A Texas judge has ruled that a death row inmate who called Jesus and John F. Kennedy as trial witnesses is not competent to be executed. Scott Panetti has been on death row for almost 30 years, having been convicted of murdering his in-laws. US District Judge Robert Pitman ruled that Panetti was incapable of understanding the reason for his execution and ordered that he spend his life in prison instead. The convict was condemned to death for shooting his estranged wife’s parents in 1992, and his execution has been postponed twice.
Mr. Panetti has a decades-long record of mental illness and claims that the courts only imposed the death penalty to silence him because he has information about corruption and other crimes among state officials. His attorney, Gregory Wiercioch, said Panetti cannot “rationally understand the connection between his crime and his execution,” and therefore, his execution would “simply be a miserable spectacle.”

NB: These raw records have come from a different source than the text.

(* ===== verification/Cli.v ===== *)
(** * pkg/cmd/common: what the command-line clients share

    Flags and their checks, quoting of values, facet queries, printing and
    following pages ([pkg/cmd/common] and the loop the query commands of
    [pkg/cmd] repeat).  A command makes requests and writes to its two streams;
    it is a function to a log of both.  The Kubernetes printers and the API
    client are the class [CliIO]. *)

From Stdlib Require Import Ascii String.
From stdpp Require Import base numbers list strings pretty.
From Stdlib Require Import ZArith Lia.
From S2P Require Import Prelude GoLib Calls GoFmt Types TimeUtil CelPolicy Activity Dlq EventProc CelFilter Query EventStore Watch Rest.

(* ------------------------------------------------------------------ *)
(** ** escape.go *)

Definition EscapeCELString (s : string) : string := ReplaceAll s "'" "\'".

(** [strings.ContainsAny(s, set)] for a set of ASCII characters. *)
Definition ContainsAny (s : string) (set : list ascii) : bool := List.existsb (fun c => has_byte c s) set.

Definition EscapeFieldSelectorValue `{GoUnicode} (s : string) : error + string :=
  if ContainsAny s ["="; ","]%char
  then inl (Errorf [PStr "field selector value cannot contain '=' or ',' characters: "; PStr (Quote s)])
  else inr s.

Definition ValidateEventType `{GoUnicode} (t : string) : option error :=
  if (t =? "")%string then None
  else if (negb (t =? "Normal") && negb (t =? "Warning"))%string%bool
  then Some (Errorf [PStr "event type must be 'Normal' or 'Warning', got: "; PStr (Quote t)])
  else None.

(* ------------------------------------------------------------------ *)
(** ** flags.go *)

Record TimeRangeFlags := { fl_StartTime : string; fl_EndTime : string }.
Definition TimeRange_Validate (f : TimeRangeFlags) : option error :=
  if (fl_StartTime f =? "")%string then Some (Errorf [PStr "--start-time is required"])
  else if (fl_EndTime f =? "")%string then Some (Errorf [PStr "--end-time is required"])
  else None.

Record PaginationFlags := { fl_Limit : Z (* int32 *); fl_AllPages : bool; fl_ContinueAfter : string }.
Definition Pagination_Validate (f : PaginationFlags) : option error :=
  if ((fl_Limit f <? 1) || (1000 <? fl_Limit f))%Z%bool then Some (Errorf [PStr "--limit must be between 1 and 1000"])
  else if (fl_AllPages f && negb (fl_ContinueAfter f =? "")%string)%bool
  then Some (Errorf [PStr "--all-pages and --continue-after are mutually exclusive"])
  else None.

Record OutputFlags := { NoHeaders : bool; Debug : bool }.
Definition IsSuggestMode (suggest : string) : bool := negb (suggest =? "")%string.

(** [if err := a; err != nil { return err }; return b] *)
Definition or_else (a b : option error) : option error := match a with Some e => Some e | None => b end.

(* ------------------------------------------------------------------ *)
(** ** output.go *)

(** [metav1.Table]: the names of the columns, and the cells. *)
Inductive cell := CText (s : string) | CInt (z : Z).
Record Table := { t_columns : list string; t_rows : list (list cell) }.

(** The output format of [PrintFlags], if the flag is there. *)
Definition IsDefaultOutputFormat (format : option string) : bool :=
  match format with None => true | Some f => (f =? "")%string end.

(** A value cut to 80 bytes for a table. *)
Definition truncated (s : string) : string :=
  if (80 <? String.length s)%nat then take_str 77 s +:+ "..." else s.

(** The location of the process, seconds east of UTC at an instant, and the
    layouts [2006-01-02 15:04:05], [15:04:05] and [2006-01-02] in it. *)
Class GoLocal := { local_offset : time -> Z }.
Definition in_local `{GoLocal} (t : time) : string := Format_RFC3339 (t + local_offset t * nano)%Z.
Definition Format_Clock `{GoLocal} (t : time) : string := take_str 8 (drop_str 11 (in_local t)).
Definition Format_Date `{GoLocal} (t : time) : string := take_str 10 (in_local t).
Definition Format_DateTime `{GoLocal} (t : time) : string := Format_Date t +:+ " " +:+ Format_Clock t.

(** What [SupportsColor] looks at: the environment, and whether the output is
    the standard output and a terminal. *)
Record Terminal := { NO_COLOR : string; TERM : string; is_Stdout : bool; IsTerminal : bool }.
Definition SupportsColor (t : Terminal) : bool :=
  if negb (NO_COLOR t =? "")%string then false
  else if negb (is_Stdout t) then false
  else if ((TERM t =? "dumb") || (TERM t =? ""))%string%bool then false
  else IsTerminal t.

(* ------------------------------------------------------------------ *)
(** ** The log of a command *)

Definition newline : string := String (ascii_of_nat 10) "".

(** A request with its answer, a facet request with its answer, text on either
    stream, the debug line showing a specification, a table ([true]: without
    headers), a list in another format under its kind. *)
Inductive act (Spec FSpec Item : Type) :=
| Request (s : Spec) (r : error + QueryObject Spec Item)
| FacetRequest (s : FSpec) (r : error + list FacetFieldResult)
| Out (s : string) | ErrOut (s : string) | DebugSpec (s : Spec)
| PrintTable (no_headers : bool) (t : Table) (r : option error)
| PrintList (format kind : string) (items : list Item) (r : option error).
Arguments Request {Spec FSpec Item}. Arguments FacetRequest {Spec FSpec Item}. Arguments Out {Spec FSpec Item}.
Arguments ErrOut {Spec FSpec Item}. Arguments DebugSpec {Spec FSpec Item}. Arguments PrintTable {Spec FSpec Item}.
Arguments PrintList {Spec FSpec Item}.

(** The client and the printers: [ToRESTConfig], [NewForConfig], [Create] of a
    query and of a facet query, [ToPrinter] and [PrintObj]. *)
Class CliIO (Spec FSpec Item W : Type) := {
  ToRESTConfig : option error;
  NewForConfig : option error;
  create_query : Spec -> W -> (error + QueryObject Spec Item) * W;
  create_facets : FSpec -> W -> (error + list FacetFieldResult) * W;
  ToPrinter : string -> option error;
  print_table : bool -> Table -> W -> option error * W;
  print_list : string -> string -> list Item -> W -> option error * W }.

Section Common.
Context {Spec FSpec Item W : Type} `{CliIO Spec FSpec Item W}.
Abbreviation M := (Calls (act Spec FSpec Item) W).

Definition out (s : string) : M unit := nsay [Out s].
Definition err_out (s : string) : M unit := nsay [ErrOut s].
Definition table (no_headers : bool) (t : Table) : M unit := ndo (print_table no_headers t) (PrintTable no_headers t).
Definition printed (format kind : string) (items : list Item) : M unit :=
  ndo (print_list format kind items) (PrintList format kind items).
Definition request (s : Spec) : M (QueryObject Spec Item) := nask (create_query s) (fun r => [Request s r]).
Definition failed_if (e : option error) : M unit := match e with Some e => nfail e | None => nret tt end.
Definition debug (on : bool) (l : list (act Spec FSpec Item)) : M unit := nsay (if on then l else []).

(** The client of a command. *)
Definition with_client {A} (run : M A) : M A :=
  match ToRESTConfig with
  | Some e => nfail (wrap_with "failed to get kubeconfig: " e)
  | None => match NewForConfig with
            | Some e => nfail (wrap_with "failed to create activity client: " e)
            | None => run
            end
  end.

Definition PrintPaginationInfo (continueToken : string) (resultCount : nat) : M unit :=
  if negb (continueToken =? "")%string then
    nsay [ErrOut (newline +:+ "More results available. Use --continue-after '" +:+ continueToken
                  +:+ "' to get the next page." +:+ newline);
          ErrOut ("Or use --all-pages to fetch all results automatically." +:+ newline)]
  else if (0 <? resultCount)%nat then err_out (newline +:+ "No more results." +:+ newline)
  else nret tt.

Definition PrintAllPagesInfo (totalCount : nat) : M unit :=
  err_out (newline +:+ "Showing " +:+ pretty (Z.of_nat totalCount) +:+ " results." +:+ newline).

(** [ToPrinter] and its [PrintObj]. *)
Definition print_formatted (format : string) (kind : string) (items : list Item) : M unit :=
  match ToPrinter format with
  | Some e => nfail (wrap_with "failed to create printer: " e)
  | None => printed format kind items
  end.

(* ------------------------------------------------------------------ *)
(** ** suggest.go *)

Definition PrintFacetTable (facet : FacetFieldResult) : M unit :=
  get! _ := out ("FIELD: " +:+ fr_Field facet +:+ newline) in
  table false {| t_columns := ["Value"; "Count"];
                 t_rows := map (fun '(v, n) => [CText v; CInt n]) (fr_Values facet) |}.

(** The three functions differ in the query they make. *)
Definition print_facets (field : string) (query : FSpec) : M unit :=
  try! result := nask (create_facets query) (fun r => [FacetRequest query r])
    or (fun e => nfail (wrap_with "facet query failed: " e)) in
  match result with
  | [] => out ("No values found for field: " +:+ field +:+ newline)
  | facet :: _ => PrintFacetTable facet
  end.

(* ------------------------------------------------------------------ *)
(** ** Pages *)

(** The loop of the [runAllPages] functions: request the page after
    [continueAfter], hand it to [onPage], go on while there is a token.
    [onPage] returns the items to collect.  [None]: the fuel is used up. *)
Fixpoint all_pages (fuel : nat) (dbg : bool) (query : string -> Spec)
    (onPage : nat -> list Item -> M (list Item)) (continueAfter : string) (pageNum total : nat) (all : list Item)
  : M (option (list Item * nat)) :=
  match fuel with
  | O => nret None
  | S fuel' =>
      get! _ := debug dbg [ErrOut ("DEBUG: Fetching page " +:+ pretty (Z.of_nat pageNum) +:+ newline)] in
      try! result := request (query continueAfter)
        or (fun e => nfail (wrap_with ("query failed on page " +:+ pretty (Z.of_nat pageNum) +:+ ": ") e)) in
      let total := (total + length (q_Results result))%nat in
      get! kept := onPage pageNum (q_Results result) in
      let all := all ++ kept in
      if (q_Continue result =? "")%string then nret (Some (all, total))
      else all_pages fuel' dbg query onPage (q_Continue result) (S pageNum) total all
  end.

End Common.

Definition PrintAuditLogFacets {Spec Item W : Type} `{CliIO Spec FacetQuerySpec Item W} (field startTime endTime filter : string) :=
  print_facets field {| fq_StartTime := startTime; fq_EndTime := endTime; fq_Filter := filter;
                        fq_Facets := [{| ff_Field := field; ff_Limit := 20 |}] |}.
Definition PrintActivityFacets {Spec Item W : Type} `{CliIO Spec FacetQuerySpec Item W} (field startTime endTime filter : string) :=
  print_facets field {| fq_StartTime := startTime; fq_EndTime := endTime; fq_Filter := filter;
                        fq_Facets := [{| ff_Field := field; ff_Limit := 20 |}] |}.
Definition PrintEventFacets {Spec Item W : Type} `{CliIO Spec EventFacetQuerySpec Item W} (field startTime endTime : string) :=
  print_facets field {| ef_StartTime := startTime; ef_EndTime := endTime;
                        ef_Facets := [{| ff_Field := field; ff_Limit := 20 |}] |}.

In the landmark case of Ford v. Wainwright in 1986, the US Supreme Court ruled that the Eighth Amendment to the Constitution prohibits the execution of those with severe psychological impairments. The rationale for the ruling is sourced in English common law and holds that unless a person understands the reason for his execution, the procedure has no retributive or deterrence value.
Despite the Supreme Court ruling, death penalty observers maintain that several people with mental health concerns have been put to death in the US since 1986. In 2015, for example, 74-year-old Cecil Clayton was executed in Missouri despite having an IQ of 71 and suffering from dementia. John Ferguson was executed in Florida in 2013, even though medical records showed he had been institutionalized with paranoid schizophrenia and suffered from this illness for decades.
The Death Penalty Information Center, which does not stand on either side of the capital punishment debate, documents 23 executions throughout the US involving convicts with recognized serious psychological illnesses since 2000.